So I wrote some more songs. I didn’t stop with the bunch I came up with in 2015; I’ve continued on in 2016. More cities, more narrators, more observations about America. For instance, we went to spring training in Arizona and caught the Giants at Scottsdale Stadium, and a few days later I woke up with a chorus. Then I came up with another Valley of the Sun song, and Phoenix reminded me a bit of Las Vegas, so I got song number three out of the trip. Last week I fitted an old tag line to a new poem about Columbus, Ohio. It goes on: on Easter morning, I stumbled into a hook about a chocolate rabbit that inflated rapidly, as these things sometimes do, to the size of a song. A terrible song, probably; apologies to the bunny.
And that is the problem, to be frank: I don’t know which of these ideas are worth pursuing and which are just bad leads. Some of my songwriting inspirations — Tennant and Lowe, for instance, or Van the Man — were able to release song after song and maintain a high level of quality. I’m… pretty sure that’s not me. In retrospect, it’s easy to see which of my compositions were mediocre (too many) and which were good enough to make public. Unfortunately for me, it’s always a long ride to Retrospect. When I’m coming up with a new one — these Arizona songs, for instance — I always imagine that they’re the best, most exciting songs ever written, and that I’m going to perform them and the crowd at the rock club will go wild. This is as true for the stinkers as it is for the ones that actually deserve to go into the repertoire, so by now, I should rule myself out as a decent arbiter of the quality of my own work.
Noel Gallagher (there’s that guy again) once said something to this effect: if you come up with a song at night, sleep on it, and if you don’t remember how it goes in the morning, by this sign you’ll know that it wasn’t so hot.

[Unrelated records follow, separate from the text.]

Fixpoint ls_loop (fuel0 fuel : nat) (cluster : Z) (c : ctx) : M (list Dentry) :=
  match fuel with
  | O => no_fuel
  | S fuel =>
      c ← change_active_cluster cluster c DriveBuf;
      ds ← ls_sector 16 fuel0 0 [];
      if table_value c <? CLUSTER_MIN_EOC
      then ds' ← ls_loop fuel0 fuel (table_value c) c; mret (ds ++ ds')
      else mret ds
  end.

Definition ls (fuel : nat) (d : Dentry) : M (list Dentry) := ls_loop fuel fuel (dentry_cluster d) ctx0.

(** The first entry of a sector that is free or, for [touch], has the given name. *)
Fixpoint free_slot (k : nat) (l : list Z) (stop : dir_entry -> bool) (id : Z) : Z :=
  match k with
  | O => id
  | S k => if is_free (entry l id) || stop (entry l id) then id else free_slot k l stop (id + 1)
  end.

(** [touch] and [mkdir] go through the whole chain and end up in its last cluster. *)
Fixpoint slot_loop (fuel : nat) (stop : dir_entry -> bool) (cluster : Z) (c : ctx) : M ctx :=
  match fuel with
  | O => no_fuel
  | S fuel =>
      c ← change_active_cluster cluster c DriveBuf;
      b ← gets buf;
      let c := set_dir_entry_id c (free_slot 16 b stop 0) in
      if table_value c <? CLUSTER_MIN_EOC then slot_loop fuel stop (table_value c) c else mret c
  end.

Definition directory_full (c : ctx) : bool := 32 * dir_entry_id c =? bytes_per_sector v * sectors_per_cluster v.

Definition touch (fuel : nat) (parent : Dentry) (name : list Z) : M Dentry :=
  if byte name 0 =? 47 then fail
  else
    c ← slot_loop fuel (fun e => bool_decide (get_name e = name)) (dentry_cluster parent) ctx0;
    if directory_full c then fail
    else
      e ← lift (new_dir_entry name 0 0 0);
      _ ← put_entry (dir_entry_id c) e;
      _ ← write_buf c (active_sector c);
      dir_entry_to_dentry fuel e (Some parent) name.

Definition mkdir (fuel : nat) (parent : Dentry) (name : list Z) : M Dentry :=
  if 9 <=? Z.of_nat (length name) then fail
  else
    c ← slot_loop fuel (fun _ => false) (dentry_cluster parent) ctx0;
    if directory_full c then fail
    else
      free ← get_free_clusters 1;
      let content := nth 0 free 0 in
      e ← lift (new_dir_entry name DIRECTORY content 0);
      _ ← put_entry (dir_entry_id c) e;
      c ← write_buf c (active_sector c);
      c ← change_active_cluster content c DriveBuf;
      let sector := active_sector c in
      _ ← set_table_entry c CLUSTER_EOC;
      l ← read_disk sector;
      _ ← modify (fun s => set_buf s l);
      dot ← lift (new_dir_entry [46] DIRECTORY content 0);
      dot_dot ← lift (new_dir_entry [46; 46] DIRECTORY (dentry_cluster parent) 0);
      _ ← put_entry 0 dot;
      _ ← put_entry 1 dot_dot;
      _ ← write_buf c sector;
      dir_entry_to_dentry fuel e (Some parent) name.

(** ** Files *)

(** Skip [k] clusters, as long as the chain goes on. *)
Fixpoint skip_clusters (k : nat) (next : Z) (c : ctx) : M (Z * ctx) :=
  match k with
  | O => mret (next, c)
  | S k =>
      if next <? CLUSTER_MIN_EOC then
        c ← change_active_cluster next c NoBuffer;
        skip_clusters k (table_value c) c
      else fail
  end.
(** ** Lookup in the file system *)

Lemma node_dir fs f : mounts_ok -> fs_rep fs (T f) -> forall l i, node_at l = Some (Some f, i) -> i_type i = IDir ->
  is_dir_of (T f) i.
Proof.
  intros Hmo Hrep. induction l as [|n l IH]; intros i Hx Hi; simpl in Hx.
  { pose proof (mounts_root Hmo f) as Hr. simplify_eq. rewrite Hx in Hr. by apply Hr. }
  destruct (m (n :: l)) as [y|] eqn:E; [simplify_eq; by eapply mounts_dir|].
  destruct (node_at l) as [[[f'|] i']|] eqn:El; try done. case_bool_decide as Hd; [destruct Hd as (Hd & ? & ?)|done].
  destruct (child (T f') i' n) as [j|] eqn:Ej; simplify_eq/=. eapply (rep_dir fs (T f) i' n i); try done. by apply IH.
Qed.

Lemma inv_set_fss s f fs fs' : inv s -> fss s !! f = Some fs -> fs_rep fs' (T f) -> inv (set_fss s (<[f := fs']> (fss s))).
Proof.
  intros [Hlen Hlow Hlive Hheap Hroot Hrn Hblk Hfs] Hf Hr. pose proof (lookup_lt_Some _ _ _ Hf) as Hlt. split; simpl; try done.
  - intros k nm g Hk. destruct (Hblk k nm g Hk) as [Hg ?]. split; [|done]. apply lookup_lt_is_Some. rewrite length_insert.
    by apply lookup_lt_is_Some in Hg.
  - intros g gs Hg. destruct (decide (f = g)) as [<-|].
    + rewrite list_lookup_insert_eq in Hg by done. by simplify_eq.
    + rewrite list_lookup_insert_ne in Hg by done. by apply Hfs.
Qed.
(* ===== verification/VfsFat.v ===== *)
(** * A FAT volume as a file system of the VFS

    [FAT_drive] implements the virtual functions of [FS]; this file makes it an instance of [FileSystem] and shows the
    laws path lookup relies on, for a volume whose directories are proper chains of clusters.  The witnesses of [Vfs] are
    lookups on a small volume. *)

From stdpp Require Import base tactics numbers sets gmap list.
From S2P Require Import Prelude Bytes KString Ata Fat Vfs.
Open Scope Z_scope.

Module VfsFat.
Import Bytes Fat.

Section instance.
Context {D : Type} `{BlockLaws D}.

(** A [FAT_drive]: its parameters, and the disk with the buffers. *)
Record fat_drive := mkFatDrive { vol : volume; state : fat (D := D) }.

(** No chain has more clusters than the volume. *)
Definition chain_fuel (v : volume) : nat := Z.to_nat (total_clusters v).

Definition on_drive {A B} (d : fat_drive) (g : A -> B) (m : M (D := D) A) : res (option B * fat_drive) :=
  match m (state d) with
  | Ok (r, s) => Ok (option_map g r, mkFatDrive (vol d) s)
  | Panic => Panic
  | Fault => Fault
  | NoFuel => NoFuel
  end.

Definition as_dentry (i : Inode) : Dentry := mkDentry i None [].

#[export] Instance fat_fs : FileSystem fat_drive := {
  fs_child d i n := on_drive d d_inode (get_child_dentry (vol d) (chain_fuel (vol d)) (as_dentry i) n);
  fs_touch d i n := on_drive d d_inode (touch (vol d) (chain_fuel (vol d)) (as_dentry i) n);
  fs_mkdir d i n := on_drive d d_inode (mkdir (vol d) (chain_fuel (vol d)) (as_dentry i) n);
  fs_ls d i := on_drive d (map (fun e => (d_name e, d_inode e))) (ls (vol d) (chain_fuel (vol d)) (as_dentry i));
  fs_write d p n i data :=
    on_drive d d_inode (write_buf_to_file (vol d) (chain_fuel (vol d)) (mkDentry i (as_dentry <$> p) n) data);
  fs_root d := get_root_node (vol d)
}.
(* ===== verification/Net.v ===== *)
(** * Addresses, checksums and frames ([network/Network.cpp], [Endianness.h], [Ethernet.cpp], [IPV4.cpp], [UDP.cpp],
    [ARP.cpp], [ICMP.cpp], [TP.cpp])

    A frame is a list of bytes.  The functions that build one return the bytes up to a pointer and the zeroed buffer
    behind it, so that each layer writes its header at the start of what the layer below left.  Received data is the memory
    from the start of the packet on: it may be longer than the packet, and a read behind its end is a fault.  The
    time-stamp counter, which the random numbers come from, is a function of the number of reads. *)

From stdpp Require Import base tactics numbers list.
From S2P Require Import Prelude Bytes.
Import Bytes.
Open Scope Z_scope.

Module Net.

Definition IPV4_ADDR_LEN : Z := 4.
Definition MAC_ADDR_LEN : Z := 6.

(** ** Byte order *)

Definition switch16 (nb : Z) : Z := Z.lor (Z.land (Z.shiftr nb 8) 0xff) (Z.land (Z.shiftl nb 8) 0xff00).
Definition switch32 (nb : Z) : Z :=
  Z.lor (Z.lor (Z.lor (Z.land (Z.shiftr nb 24) 0xff) (Z.land (Z.shiftl nb 8) 0xff0000)) (Z.land (Z.shiftr nb 8) 0xff00))
    (Z.land (Z.shiftl nb 24) 0xff000000).

(** ** Access to memory *)

Definition getn (l : list Z) (o n : Z) : res (list Z) :=
  if (0 <=? o) && (o + n <=? Z.of_nat (length l)) then Ok (slice l o n) else Fault.
Definition get8 (l : list Z) (o : Z) : res Z := x ← getn l o 1; Ok (byte x 0).
Definition get16 (l : list Z) (o : Z) : res Z := x ← getn l o 2; Ok (rd16 x 0).
Definition get32 (l : list Z) (o : Z) : res Z := x ← getn l o 4; Ok (rd32 x 0).
Definition set8 (l : list Z) (o v : Z) : res (list Z) := patch_in l o [v mod 256].
Definition set16 (l : list Z) (o v : Z) : res (list Z) := patch_in l o (le16 v).
Definition set32 (l : list Z) (o v : Z) : res (list Z) := patch_in l o (le32 v).

(** ** The Internet checksum *)

(** The sum of the 16-bit words, with the byte that is left over. *)
Fixpoint sum16 (sum : Z) (l : list Z) : Z :=
  match l with
  | a :: b :: l => sum16 (sum +u (a + 256 * b)) l
  | [a] => sum +u a
  | [] => sum
  end.

(** [while (sum >> 16) sum = (sum & 0xffff) + (sum >> 16)]; three rounds are enough for 32 bits. *)
Fixpoint fold16 (fuel : nat) (sum : Z) : res Z :=
  if truthy (Z.shiftr sum 16) then
    match fuel with
    | O => NoFuel
    | S fuel => fold16 fuel (Z.land sum 0xffff +u Z.shiftr sum 16)
    end
  else Ok sum.

Definition checksum (addr : list Z) (count : Z) : res Z :=
  l ← getn addr 0 count; s ← fold16 3 (sum16 0 l); Ok (u16 (Z.lnot s)).

Definition checksum_add (checksum1 checksum2 : Z) : res Z := s ← fold16 3 (checksum1 + checksum2); Ok (u16 s).

(** ** State *)

Record net := mkNet {
  ip : list Z; gateway_ip : list Z; subnet_mast : list Z; mac : list Z; gateway_mac : list Z;
  cache : list (list Z * list Z); cache_head : nat;
  pending_queue : list (option (list Z)); pending_queue_head : nat;
  request_sent : bool; time : Z;
  tsc : nat -> Z; tsc_reads : nat;
  sent : list (list Z)
}.

Definition set_addresses (s : net) i g : net :=
  mkNet i g (subnet_mast s) (mac s) (gateway_mac s) (cache s) (cache_head s) (pending_queue s) (pending_queue_head s)
    (request_sent s) (time s) (tsc s) (tsc_reads s) (sent s).
Definition set_subnet_mast (s : net) m : net :=
  mkNet (ip s) (gateway_ip s) m (mac s) (gateway_mac s) (cache s) (cache_head s) (pending_queue s) (pending_queue_head s)
    (request_sent s) (time s) (tsc s) (tsc_reads s) (sent s).
Definition set_gateway_mac (s : net) m : net :=
  mkNet (ip s) (gateway_ip s) (subnet_mast s) (mac s) m (cache s) (cache_head s) (pending_queue s) (pending_queue_head s)
    (request_sent s) (time s) (tsc s) (tsc_reads s) (sent s).
Definition set_cache (s : net) c h : net :=
  mkNet (ip s) (gateway_ip s) (subnet_mast s) (mac s) (gateway_mac s) c h (pending_queue s) (pending_queue_head s)
    (request_sent s) (time s) (tsc s) (tsc_reads s) (sent s).
Definition set_pending (s : net) p h : net :=
  mkNet (ip s) (gateway_ip s) (subnet_mast s) (mac s) (gateway_mac s) (cache s) (cache_head s) p h
    (request_sent s) (time s) (tsc s) (tsc_reads s) (sent s).
Definition set_time (s : net) r t : net :=
  mkNet (ip s) (gateway_ip s) (subnet_mast s) (mac s) (gateway_mac s) (cache s) (cache_head s) (pending_queue s)
    (pending_queue_head s) r t (tsc s) (tsc_reads s) (sent s).
Definition next_tsc (s : net) : net :=
  mkNet (ip s) (gateway_ip s) (subnet_mast s) (mac s) (gateway_mac s) (cache s) (cache_head s) (pending_queue s)
    (pending_queue_head s) (request_sent s) (time s) (tsc s) (S (tsc_reads s)) (sent s).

This is sensible advice, even if it does feel overly solicitous of the radio gods. Yet there’s a big part of me that rejects it outright. Many of the best songs on any album aren’t immediately recognizable as such. They don’t come up with a smile and shake your hand; they tap your shoulder and wait, coyly, to be noticed. One of my favorites of the new bunch is a song that I wrote when I was sick, and for a week afterward, I was pretty sure it was a throwaway piece of junk. If I hadn’t demoed it, I would have forgotten it. But I did, coughing and sneezing and cursing my need to always have a new one to send to my friends, and about a month later I realized that it was indispensable to the project. In fact, a line from that song is now prominently displayed on this page. That song is now so deeply embedded in my consciousness that it’s hard to imagine my musical life before I wrote it. If I’d followed Noel Gallagher’s guidance, it would have been vaporware.
An old bandmate who doubled as an astute critic of Tris McCall once told me that the longer I work on something, the more trouble I get into. It was this bandmate’s position that I did my best work when I was excited and confused and unsure about what I wanted to say, and once I figured it out, I’d start writing to serve the concept rather than the other way around. I’d get where I was going and then settle into a formula, and instead of discovery, I’d become a musical journalist, stamping out new tunes based on theoretical arguments I’d already settled with myself. This critique fit very well into this bandmate’s worldview. To be honest, it also fits well into mine. I took it to heart, and in the past, I’ve tried to be careful about it, and to switch things up and confuse myself once I feel like I’m getting complacent. But if this were true, these additional American Almanac songs would be crummy, or tired, or deadly formulaic, and I don’t believe they are. Maybe it’s the size of the subject that’s helping, or maybe America just makes me feel unsettled. Either way, I’m going to keep them coming until I run out of cities or my collaborators cry uncle. If I look back with total embarrassment on some of this stuff in five years, that won’t be a new experience for me. It’s unlikely that I’m now reaching the stage where every musical idea I come up with is worth following, but who knows?, maybe I’ve turned a corner. A fellow can hope. Maybe I’ve attained a baseline level of quality control, and they’re all pretty good now. Except for the one about the bunny. That one sucks.